● MATERIAL PROVIDED:
Lemma rd_le32_Some buf off :
  0 <= off -> off + 4 <= zlen buf -> exists v, rd_le32 buf off = Some v.
Proof.
  intros ??. unfold rd_le32.
  destruct (rd_le16_Some buf off) as [b0 ->]; [lia..|].
  destruct (rd_le16_Some buf (off + 2)) as [b1 ->]; [lia..|]. simpl. eauto.
Qed.

Lemma rd_le16_ok buf off v : bytes_ok buf -> rd_le16 buf off = Some v -> is_uint 16 v.
Proof.
  unfold rd_le16. intros Hok H.
  destruct (rd8 buf off) as [b0|] eqn:E0; [|done].
  destruct (rd8 buf (off + 1)) as [b1|] eqn:E1; [|done]. simplify_eq/=.
  apply rd8_ok in E0, E1; [|done..]. apply lor_is_uint; [lia| |].
  - eapply is_uint_mono; [done|lia].
  - by apply (shiftl_is_uint 8 8).
Qed.

Lemma rd_le32_ok buf off v : bytes_ok buf -> rd_le32 buf off = Some v -> is_uint 32 v.
Proof.
  unfold rd_le32. intros Hok H.
  destruct (rd_le16 buf off) as [b0|] eqn:E0; [|done].
  destruct (rd_le16 buf (off + 2)) as [b1|] eqn:E1; [|done]. simplify_eq/=.
  apply rd_le16_ok in E0, E1; [|done..]. apply lor_is_uint; [lia| |].
  - eapply is_uint_mono; [done|lia].
  - by apply (shiftl_is_uint 16 16).
Qed.

(** Reads in a concatenation. *)
Lemma rd8_app_r pre l k : 0 <= k -> rd8 (pre ++ l) (zlen pre + k) = rd8 l k.
Proof.
  intros Hk. unfold rd8, zlen. destruct (Z.ltb_spec (Z.of_nat (length pre) + k) 0); [lia|].
  destruct (Z.ltb_spec k 0); [lia|].
  rewrite lookup_app_r by lia. f_equal. lia.
Qed.

Lemma rd8_app_l pre l k : k < zlen pre -> rd8 (pre ++ l) k = rd8 pre k.
Proof.
  unfold rd8, zlen. intros Hk. destruct (Z.ltb_spec k 0); [done|].
  apply lookup_app_l. lia.
Qed.

Lemma rd8_here pre x l : rd8 (pre ++ x :: l) (zlen pre) = Some x.
Proof. rewrite <- (Z.add_0_r (zlen pre)), rd8_app_r by lia. done. Qed.

Lemma rd8_cons x l k : 0 <= k -> rd8 (x :: l) (1 + k) = rd8 l k.
Proof. apply (rd8_app_r [x] l k). Qed.

Lemma rd8_lookup l k : 0 <= k -> rd8 l k = l !! Z.to_nat k.
Proof. intros. unfold rd8. by destruct (Z.ltb_spec k 0); [lia|]. Qed.

Lemma zlen_cons {A} (x : A) l : zlen (x :: l) = 1 + zlen l.
Proof. unfold zlen. simpl length. lia. Qed.

Lemma zlen_nil {A} : zlen (@nil A) = 0.
Proof. done. Qed.

#[export] Hint Rewrite @zlen_app @zlen_cons @zlen_nil : zlen.
Ltac zlens := autorewrite with zlen in *.

(** Case analysis on the boolean comparisons of a goal or hypothesis, with the
    order facts they decide in the context. *)
Ltac zcase :=
  match goal with
  | |- context [?a <? ?b] => destruct (Z.ltb_spec a b)
  | |- context [?a <=? ?b] => destruct (Z.leb_spec a b)
  | |- context [?a =? ?b] => destruct (Z.eqb_spec a b)
  | H : context [?a <? ?b] |- _ => destruct (Z.ltb_spec a b)
  | H : context [?a <=? ?b] |- _ => destruct (Z.leb_spec a b)
  | H : context [?a =? ?b] |- _ => destruct (Z.eqb_spec a b)
  end.

(** Closes [exists r, e = Some r /\ P r] goals whose witness is on the left. *)
Ltac exdone := eexists; first [reflexivity | split; [reflexivity|done]].

(** ** Reading back what was written *)

Lemma byte_split_join v : is_uint 16 v -> u8 v .| (u8 (v >> 8) << 8) = v.
Proof.
  intros Hv. apply Z.bits_inj'; intros i Hi. rewrite Z.lor_spec, wrap_testbit by lia.
  destruct (Z.ltb_spec i 8).
  - rewrite Z.shiftl_spec_low by lia. btauto.
  - rewrite Z.shiftl_spec, wrap_testbit, Z.shiftr_spec by lia.
    replace (i - 8 + 8) with i by lia. destruct (Z.ltb_spec (i - 8) 8); [btauto|].
    rewrite (uint_testbit_high 16 v) by (done || lia). btauto.
Qed.

Lemma rd_le16_bytes v l : is_uint 16 v -> rd_le16 (le16_bytes v ++ l) 0 = Some v.
Proof.
  intros Hv. transitivity (Some (u8 v .| (u8 (v >> 8) << 8))); [done|].
  by rewrite byte_split_join.
Qed.

Lemma le32_bytes_halves v : le32_bytes v = le16_bytes (u16 v) ++ le16_bytes (v >> 16).
Proof.
  unfold le32_bytes, le16_bytes. cbn [app]. rewrite Z.shiftr_shiftr by lia. f_equal; [|f_equal].
  - zbits. repeat zcase; btauto || lia.
  - zbits. repeat zcase; btauto || lia.
Qed.

Lemma half_split_join v : u16 v .| ((v >> 16) << 16) = v.
Proof.
  apply Z.bits_inj'; intros i Hi. rewrite Z.lor_spec, wrap_testbit by lia.
  destruct (Z.ltb_spec i 16).
  - rewrite Z.shiftl_spec_low by lia. btauto.
  - rewrite Z.shiftl_spec, Z.shiftr_spec by lia.
    replace (i - 16 + 16) with i by lia. btauto.
Qed.

Lemma rd_le32_bytes v l : is_uint 32 v -> rd_le32 (le32_bytes v ++ l) 0 = Some v.
Proof.
  intros Hv. unfold rd_le32. rewrite le32_bytes_halves, <- app_assoc.
  rewrite rd_le16_bytes by (apply wrap_is_uint; lia). cbn [mbind option_bind].
  replace (rd_le16 _ (0 + 2)) with (rd_le16 (le16_bytes (v >> 16) ++ l) 0) by done.
  rewrite rd_le16_bytes by (by apply (shiftr_is_uint 32 16)). cbn [mbind option_bind].
  f_equal. apply half_split_join.
Qed.

Lemma le16_bytes_ok v : bytes_ok (le16_bytes v).
Proof. repeat constructor; by apply wrap_is_uint. Qed.

Lemma le32_bytes_ok v : bytes_ok (le32_bytes v).
Proof. repeat constructor; by apply wrap_is_uint. Qed.

(** One bind of an option computation that has not faulted. *)
Lemma bind_some {A B} (x : A) (f : A -> option B) : Some x ≫= f = f x.
Proof. reflexivity. Qed.

(** [obind H] runs the option computation of [H : e = Some r] bind by bind,
    discarding the faults; [ostep] does one bind of the goal's left side by
    cases, closing the fault. *)
Ltac obind H :=
  repeat match type of H with
  | mbind _ ?e = Some _ =>
      let x := fresh "x" in let E := fresh "E" in
      destruct e as [x|] eqn:E; [cbn [mbind option_bind] in H | discriminate H]
  end.
Ltac ostep :=
  match goal with
  | |- mbind _ ?e = _ =>
      let x := fresh "x" in let E := fresh "E" in
      destruct e as [x|] eqn:E; [cbn [mbind option_bind] | done]
  end.

Lemma rd_le16_app_r pre l k : 0 <= k -> rd_le16 (pre ++ l) (zlen pre + k) = rd_le16 l k.
Proof. intros. unfold rd_le16. by rewrite <- Z.add_assoc, !rd8_app_r by lia. Qed.

Lemma rd_le32_app_r pre l k : 0 <= k -> rd_le32 (pre ++ l) (zlen pre + k) = rd_le32 l k.
Proof. intros. unfold rd_le32. by rewrite <- Z.add_assoc, !rd_le16_app_r by lia. Qed.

● EXERCISE REQUIREMENTS:
Copy the entries word for word. Start at the first line and end with the line containing "unfold rd_le16. intros Hok H.".

● PROBLEM SOLUTION:
Lemma rd_le32_Some buf off :
  0 <= off -> off + 4 <= zlen buf -> exists v, rd_le32 buf off = Some v.
Proof.
  intros ??. unfold rd_le32.
  destruct (rd_le16_Some buf off) as [b0 ->]; [lia..|].
  destruct (rd_le16_Some buf (off + 2)) as [b1 ->]; [lia..|]. simpl. eauto.
Qed.

Lemma rd_le16_ok buf off v : bytes_ok buf -> rd_le16 buf off = Some v -> is_uint 16 v.
Proof.
  unfold rd_le16. intros Hok H.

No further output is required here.